(** The body of the plotting loop, when the directory is not there: the
    figure is drawn, saving it fails, and it stays open. *)
Lemma sample_body_blocked w t x :
  Expected.img_dir ∉ dirs w -> Expected.img_dir ∈ dom (files w) -> Expected.name_ok x.1 ->
  inspect_sample_body t Expected.img_dir x tt w =
  (inl (NotADirectoryError (savefig_target (Expected.sample_file x.1))),
   set_trace (trace w ++ [EFigure] ++ map EPlot (Expected.sample_lines t x.2) ++ [ELegend])
     (set_figs (Expected.sample_figure t x.2 :: figs w) w)).
Proof.
  intros Hd Hf [Hname Hdir]. destruct x as [i [[[e h] m] a]]. cbn [fst snd] in *.
  unfold inspect_sample_body. rewrite Hname.
  destruct w as [ca gd dd ge rng src nid hp ds fs fg tr]. cbn [dirs files] in Hd, Hf.
  do 6 (erewrite bind_inr by reflexivity; cbv beta; norm).
  erewrite bind_inl by
    (eapply plt_savefig_fails;
     [ norm; reflexivity | norm; rewrite Hdir; exact Hd | norm; rewrite Hdir; exact Hf ]).
  unfold Expected.sample_figure, Expected.sample_lines.
  cbn [fst snd map app on_current fig_lines fig_xscale fig_yscale fig_legend new_figure].
  rewrite <- !app_assoc. reflexivity.
Qed.

Lemma dirs_after_blocked p ds (fs : gmap string Figure) :
  p ∈ dom fs -> Expected.dirs_after p ds fs = ds /\ Expected.makedirs_events p ds fs = [].
Proof.
  intros H. unfold Expected.dirs_after, Expected.makedirs_events, Expected.path_present.
  rewrite bool_decide_eq_true_2 by (right; exact H). split; reflexivity.
Qed.

Lemma sample_rows_head w dev :
  exists r rest, Expected.sample_rows L w dev = (0, r) :: rest.
Proof.
  pose proof (sample_rows_indices w dev) as H.
  destruct (Expected.sample_rows L w dev) as [|[i r] rest]; [ discriminate | ].
  cbn [map fst seq] in H. injection H as -> _. exists r, rest. reflexivity.
Qed.

(** The sample-path comparison when a regular file has the name of the
    output directory: all is computed, the first figure is drawn, and saving
    it fails. *)
Lemma inspect_sample_blocked w dev :
  glob_device w = Some dev ->
  Expected.img_dir ∉ dirs w -> Expected.img_dir ∈ dom (files w) ->
  exists r rest,
    Expected.sample_rows L w dev = (0, r) :: rest /\
    inspect_sample L w =
    (inl (NotADirectoryError (savefig_target (Expected.sample_file 0))),
     set_figs (Expected.sample_figure (Expected.ts_ L w dev) r :: figs w)
       (Expected.world_after L w dev (Expected.smp_ts L w dev) 100 32 1
          (take 13 (Expected.sample_events L w dev) ++
           [EFigure] ++ map EPlot (Expected.sample_lines (Expected.ts_ L w dev) r) ++ [ELegend])
          (files w))).
Proof.
  intros Hdev Hd Hf.
  destruct (sample_rows_head w dev) as (r & rest & Hrows). exists r, rest.
  split; [ exact Hrows | ].
  destruct (dirs_after_blocked Expected.img_dir (dirs w) (files w) Hf) as [Hda Hme].
  unfold inspect_sample. cbv zeta.
  destruct w as [ca gd dd ge rng src nid hp ds fs fg tr].
  cbn [glob_device dirs files] in Hdev, Hd, Hf, Hda, Hme. subst gd.
  do 12 exec1.
  erewrite bind_inr; cycle 1.
  { eapply no_grad_run. norm.
    do 4 exec1.
    do 3 exec_solver sdeint_run.
    exec_solver analytical_sample_run.
    do 5 exec1.
    reflexivity. }
  cbv beta iota. norm.
  rewrite img_dir_eq.
  exec1. rewrite Hda, Hme, app_nil_r.
  do 4 exec1.
  lazymatch goal with
  | |- for_each ?xs _ _ _ = _ =>
      change xs with (Expected.sample_rows L (mkWorld ca (Some dev) dd ge rng src nid hp ds fs fg tr) dev)
  end.
  rewrite Hrows.
  erewrite for_each_head_fails; cycle 1.
  { apply sample_body_blocked; [ exact Hd | exact Hf | apply names_ok; cbn [fst]; lia ]. }
  norm.
  unfold Expected.world_after. norm. rewrite Hda.
  f_equal. f_equal.
  all: try reflexivity.
  rewrite <- !app_assoc. reflexivity.
Qed.

(** The estimator in the same situation: every integration, MSE and
    regression is done and the rate plot drawn before saving it fails. *)
Lemma inspect_strong_order_blocked w dev :
  glob_device w = Some dev ->
  Expected.img_dir ∉ dirs w -> Expected.img_dir ∈ dom (files w) ->
  inspect_strong_order L w =
  (inl (NotADirectoryError (savefig_target Expected.rate_file)),
   set_figs (Expected.est_rate_figure L w dev 4096 10 :: figs w)
     (Expected.world_after L w dev (Expected.est_ts w dev) 2 4096 10
        (Expected.setup_events w dev (Expected.est_ts w dev) 4096 10 ++
         flat_map (Expected.est_step_events L w dev 4096 10) dts ++
         Expected.regression_events L (Expected.est_pv L w dev 10)
           (Expected.est_y0 w dev 4096 10) (Expected.est_ts w dev) 2
           (Expected.est_bm L w dev 4096 10) ++
         Expected.rate_plot_events L (Expected.est_pv L w dev 10)
           (Expected.est_y0 w dev 4096 10) (Expected.est_ts w dev) 2
           (Expected.est_bm L w dev 4096 10))
        (files w))).
Proof.
  intros Hdev Hd Hf.
  destruct (dirs_after_blocked Expected.img_dir (dirs w) (files w) Hf) as [Hda Hme].
  unfold inspect_strong_order.
  remember 4096 as batch eqn:Hbatch. cbv zeta.
  destruct w as [ca gd dd ge rng src nid hp ds fs fg tr].
  cbn [glob_device dirs files] in Hdev, Hd, Hf, Hda, Hme. subst gd.
  do 12 exec1.
  erewrite bind_inr; cycle 1.
  { eapply no_grad_run. norm.
    do 4 exec1.
    eapply estimator_loop_run with (d := 10) (d' := 10).
    - split; [lookup_tac | split; [lookup_tac | split; [lookup_tac | lookup_tac]]].
    - reflexivity. }
  cbv beta. norm.
  exec1.
  (exec_log_dts; exec_log_mses; exec1; cbv zeta).
  (exec_log_dts; exec_log_mses; exec1; cbv zeta).
  (exec_log_dts; exec_log_mses; exec1; cbv zeta).
  do 7 exec1.
  rewrite img_dir_eq.
  rewrite rate_file_eq.
  exec1. rewrite Hda, Hme, app_nil_r.
  erewrite bind_inl by
    (eapply plt_savefig_fails;
     [ norm; reflexivity | norm; rewrite dirname_rate_file; exact Hd
     | norm; rewrite dirname_rate_file; exact Hf ]).
  unfold Expected.world_after. norm. rewrite Hda.
  clear Hbatch.
  f_equal.
  f_equal.
  all: try reflexivity.
  rewrite <- !app_assoc. reflexivity.
Qed.

(** Run as a script in that situation: the startup block does its work and
    the sample-path comparison fails; the estimator is not entered. *)
Lemma main_blocked w args :
  Expected.img_dir ∉ dirs w -> Expected.img_dir ∈ dom (files w) ->
  exists r rest,
    Expected.sample_rows L (Expected.startup_world L w args) (Expected.chosen_device w args) =
      (0, r) :: rest /\
    main L args w =
    (inl (NotADirectoryError (savefig_target (Expected.sample_file 0))),
     set_figs (Expected.sample_figure
                 (Expected.ts_ L (Expected.startup_world L w args)
                    (Expected.chosen_device w args)) r :: figs w)
       (Expected.world_after L (Expected.startup_world L w args) (Expected.chosen_device w args)
          (Expected.smp_ts L (Expected.startup_world L w args) (Expected.chosen_device w args))
          100 32 1
          (take 13 (Expected.sample_events L (Expected.startup_world L w args)
                      (Expected.chosen_device w args)) ++
           [EFigure] ++
           map EPlot (Expected.sample_lines
                        (Expected.ts_ L (Expected.startup_world L w args)
                           (Expected.chosen_device w args)) r) ++
           [ELegend])
          (files w))).
Proof.
  intros Hd Hf.
  destruct (inspect_sample_blocked (Expected.startup_world L w args)
              (Expected.chosen_device w args) eq_refl Hd Hf) as (r & rest & Hrows & Hrun).
  exists r, rest. split; [ exact Hrows | ].
  unfold main. destruct w as [ca gd dd ge rng src nid hp ds fs fg tr].
  do 4 exec1. rewrite <- !app_assoc. cbn [app].
  erewrite bind_inl by exact Hrun. reflexivity.
Qed.

(** *** A run that returns normally had its output path free *)

Lemma fs_cases w :
  Expected.fs_ready w \/
  ((Expected.img_dir ∉ dirs w) /\ (Expected.img_dir ∈ dom (files w))).
Proof.
  unfold Expected.fs_ready.
  destruct (decide (Expected.img_dir ∈ dirs w)) as [Hd|Hd]; [ left; left; exact Hd | ].
  destruct (decide (Expected.img_dir ∈ dom (files w))) as [Hf|Hf];
    [ right; split; assumption | left; right; exact Hf ].
Qed.

Lemma inspect_sample_returns w :
  (inspect_sample L w).1 = inr tt ->
  exists dev, glob_device w = Some dev /\ Expected.fs_ready w.
Proof.
  intros Hok. destruct (glob_device w) as [dev|] eqn:Hdev.
  - exists dev. split; [ reflexivity | ].
    destruct (fs_cases w) as [Hfs|[Hd Hf]]; [ exact Hfs | ].
    destruct (inspect_sample_blocked w dev Hdev Hd Hf) as (r & rest & _ & Hrun).
    rewrite Hrun in Hok. discriminate.
  - unfold inspect_sample in Hok. cbv zeta in Hok.
    erewrite bind_inl in Hok by (apply global_device_unbound; exact Hdev). discriminate.
Qed.

Lemma inspect_strong_order_returns w :
  (inspect_strong_order L w).1 = inr tt ->
  exists dev, glob_device w = Some dev /\ Expected.fs_ready w.
Proof.
  intros Hok. destruct (glob_device w) as [dev|] eqn:Hdev.
  - exists dev. split; [ reflexivity | ].
    destruct (fs_cases w) as [Hfs|[Hd Hf]]; [ exact Hfs | ].
    rewrite (inspect_strong_order_blocked w dev Hdev Hd Hf) in Hok. discriminate.
  - unfold inspect_strong_order in Hok. cbv zeta in Hok.
    erewrite bind_inl in Hok by (apply global_device_unbound; exact Hdev). discriminate.
Qed.

Lemma main_returns w args : (main L args w).1 = inr tt -> Expected.fs_ready w.
Proof.
  intros Hok. destruct (fs_cases w) as [Hfs|[Hd Hf]]; [ exact Hfs | ].
  destruct (main_blocked w args Hd Hf) as (r & rest & _ & Hrun).
  rewrite Hrun in Hok. discriminate.
Qed.

(** What a failing run added to the trace. *)
Lemma main_blocked_trace w args fig evs fs :
  new_events w
    (set_figs (fig :: figs w)
       (Expected.world_after L (Expected.startup_world L w args) (Expected.chosen_device w args)
          (Expected.smp_ts L (Expected.startup_world L w args) (Expected.chosen_device w args))
          100 32 1 evs fs)) =
  Expected.startup_events w args ++ evs.
Proof.
  apply new_events_app. unfold Expected.world_after, Expected.startup_world.
  cbn [set_figs trace]. rewrite <- app_assoc. reflexivity.
Qed.

(** The MSEs of the estimator are computed, and handed to numpy, before it
    touches the file system: they are in the trace whether or not the plot
    can be saved. *)
Lemma estimator_mse_reads w dev :
  glob_device w = Some dev ->
  mse_calls (new_events w (inspect_strong_order L w).2) =
    flat_map (fun dt => mse_calls (Expected.est_step_events L w dev 4096 10 dt)) dts /\
  conversions (new_events w (inspect_strong_order L w).2) =
    flat_map (fun dt => conversions (Expected.est_step_events L w dev 4096 10 dt)) dts.
Proof.
  intros Hdev. destruct (fs_cases w) as [Hfs|[Hd Hf]].
  - rewrite (inspect_strong_order_run w dev Hdev Hfs). cbn [snd].
    unfold mse_calls, conversions. rewrite estimator_trace, !omap_estimator_events by reflexivity.
    cbn [omap list_omap Expected.setup_events Expected.regression_events
         Expected.rate_plot_events option_bind app].
    rewrite !app_nil_r. split; reflexivity.
  - rewrite (inspect_strong_order_blocked w dev Hdev Hd Hf). cbn [snd].
    erewrite new_events_app by reflexivity.
    unfold mse_calls, conversions. rewrite !omap_app, !omap_flat_map.
    cbn [omap list_omap Expected.setup_events Expected.regression_events
         Expected.rate_plot_events option_bind app].
    rewrite !app_nil_r. split; reflexivity.
Qed.

(** * Whole runs *)

(** C2: in every run of the script, whether or not it gets to the end, the
    device is chosen once, at startup: the accelerator if and only if there
    is one and [--no-gpu] was not given, the general-purpose processor
    otherwise.  The global is bound once, the default dtype set once, to
    float64, and the generator seeded once, with 0, these being the first
    three things the run does; and every tensor the run creates, hands to a
    solver or to [compute_mse] or gets back from them, every move of a model
    and every path object is on that device, in float64.  A run that
    returns normally has gone through both procedures: 3 + 3 x 8
    integrations, two path objects. *)
Theorem device_and_precision_fixed_at_startup (w : World) (args : Args) :
  let dev := if cuda_available w && negb (no_gpu args) then cuda else cpu in
  let w' := (main L args w).2 in
  let evs := new_events w w' in
  (dev = cuda <-> cuda_available w = true /\ no_gpu args = false) /\
  (dev = cpu <-> ~ (cuda_available w = true /\ no_gpu args = false)) /\
  device_bindings evs = [dev] /\ dtype_settings evs = [float64] /\ seedings evs = [0%Z] /\
  take 3 evs = [EBindDevice dev; ESetDefaultDtype float64; EManualSeed 0] /\
  glob_device w' = Some dev /\ default_dtype w' = float64 /\
  Forall (event_on dev float64) evs /\
  ((main L args w).1 = inr tt ->
   length (integrations evs) = 3 + 3 * 8 /\ length (paths_built evs) = 2).
Proof.
  cbv zeta. fold (Expected.chosen_device w args).
  split.
  { unfold Expected.chosen_device.
    destruct (cuda_available w), (no_gpu args); cbn; split;
      first [ discriminate | intros [? ?]; discriminate | intros _; split; reflexivity
            | reflexivity ]. }
  split.
  { unfold Expected.chosen_device.
    destruct (cuda_available w), (no_gpu args); cbn; split;
      first [ discriminate | reflexivity | intros _ [? ?]; discriminate
            | intros H; exfalso; apply H; split; reflexivity ]. }
  destruct (fs_cases w) as [Hfs|[Hd Hf]].
  - rewrite (main_run w args Hfs). cbn [fst snd].
    split; [ unfold device_bindings; read_main; reflexivity | ].
    split; [ unfold dtype_settings; read_main; reflexivity | ].
    split; [ unfold seedings; read_main; reflexivity | ].
    split; [ rewrite main_trace; reflexivity | ].
    split; [ reflexivity | ]. split; [ reflexivity | ].
    split.
    { rewrite main_trace.
      apply Forall_app; split.
      { unfold Expected.startup_events. repeat (apply Forall_cons_2; [ exact I | ]).
        apply Forall_nil_2. }
      apply Forall_app; split.
      - apply (sample_events_on (Expected.startup_world L w args)).
      - apply (estimator_events_on
                 (Expected.sample_world L (Expected.startup_world L w args)
                    (Expected.chosen_device w args))). }
    intros _. split.
    + unfold integrations. read_main. reflexivity.
    + unfold paths_built. read_main. reflexivity.
  - destruct (main_blocked w args Hd Hf) as (r & rest & _ & Hrun).
    rewrite Hrun. cbn [fst snd]. rewrite main_blocked_trace.
    destruct r as [[[e h] m] a].
    do 4 (split; [ reflexivity | ]). split; [ reflexivity | ]. split; [ reflexivity | ].
    split; [ | intros [=] ].
    apply Forall_app; split.
    { unfold Expected.startup_events. repeat (apply Forall_cons_2; [ exact I | ]).
      apply Forall_nil_2. }
    apply Forall_app; split.
    + apply Forall_take. apply (sample_events_on (Expected.startup_world L w args)).
    + unfold Expected.sample_lines. cbn [map app].
      repeat (apply Forall_cons_2; [ exact I | ]). apply Forall_nil_2.
Qed.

####

Begin at the line that has "Lemma inspect_strong_order_blocked w" in the entries above; stop after the line that has "set_figs (Expected.est_rate_figure L". Transcribe exactly those lines and no others.

Lemma inspect_strong_order_blocked w dev :
  glob_device w = Some dev ->
  Expected.img_dir ∉ dirs w -> Expected.img_dir ∈ dom (files w) ->
  inspect_strong_order L w =
  (inl (NotADirectoryError (savefig_target Expected.rate_file)),
   set_figs (Expected.est_rate_figure L w dev 4096 10 :: figs w)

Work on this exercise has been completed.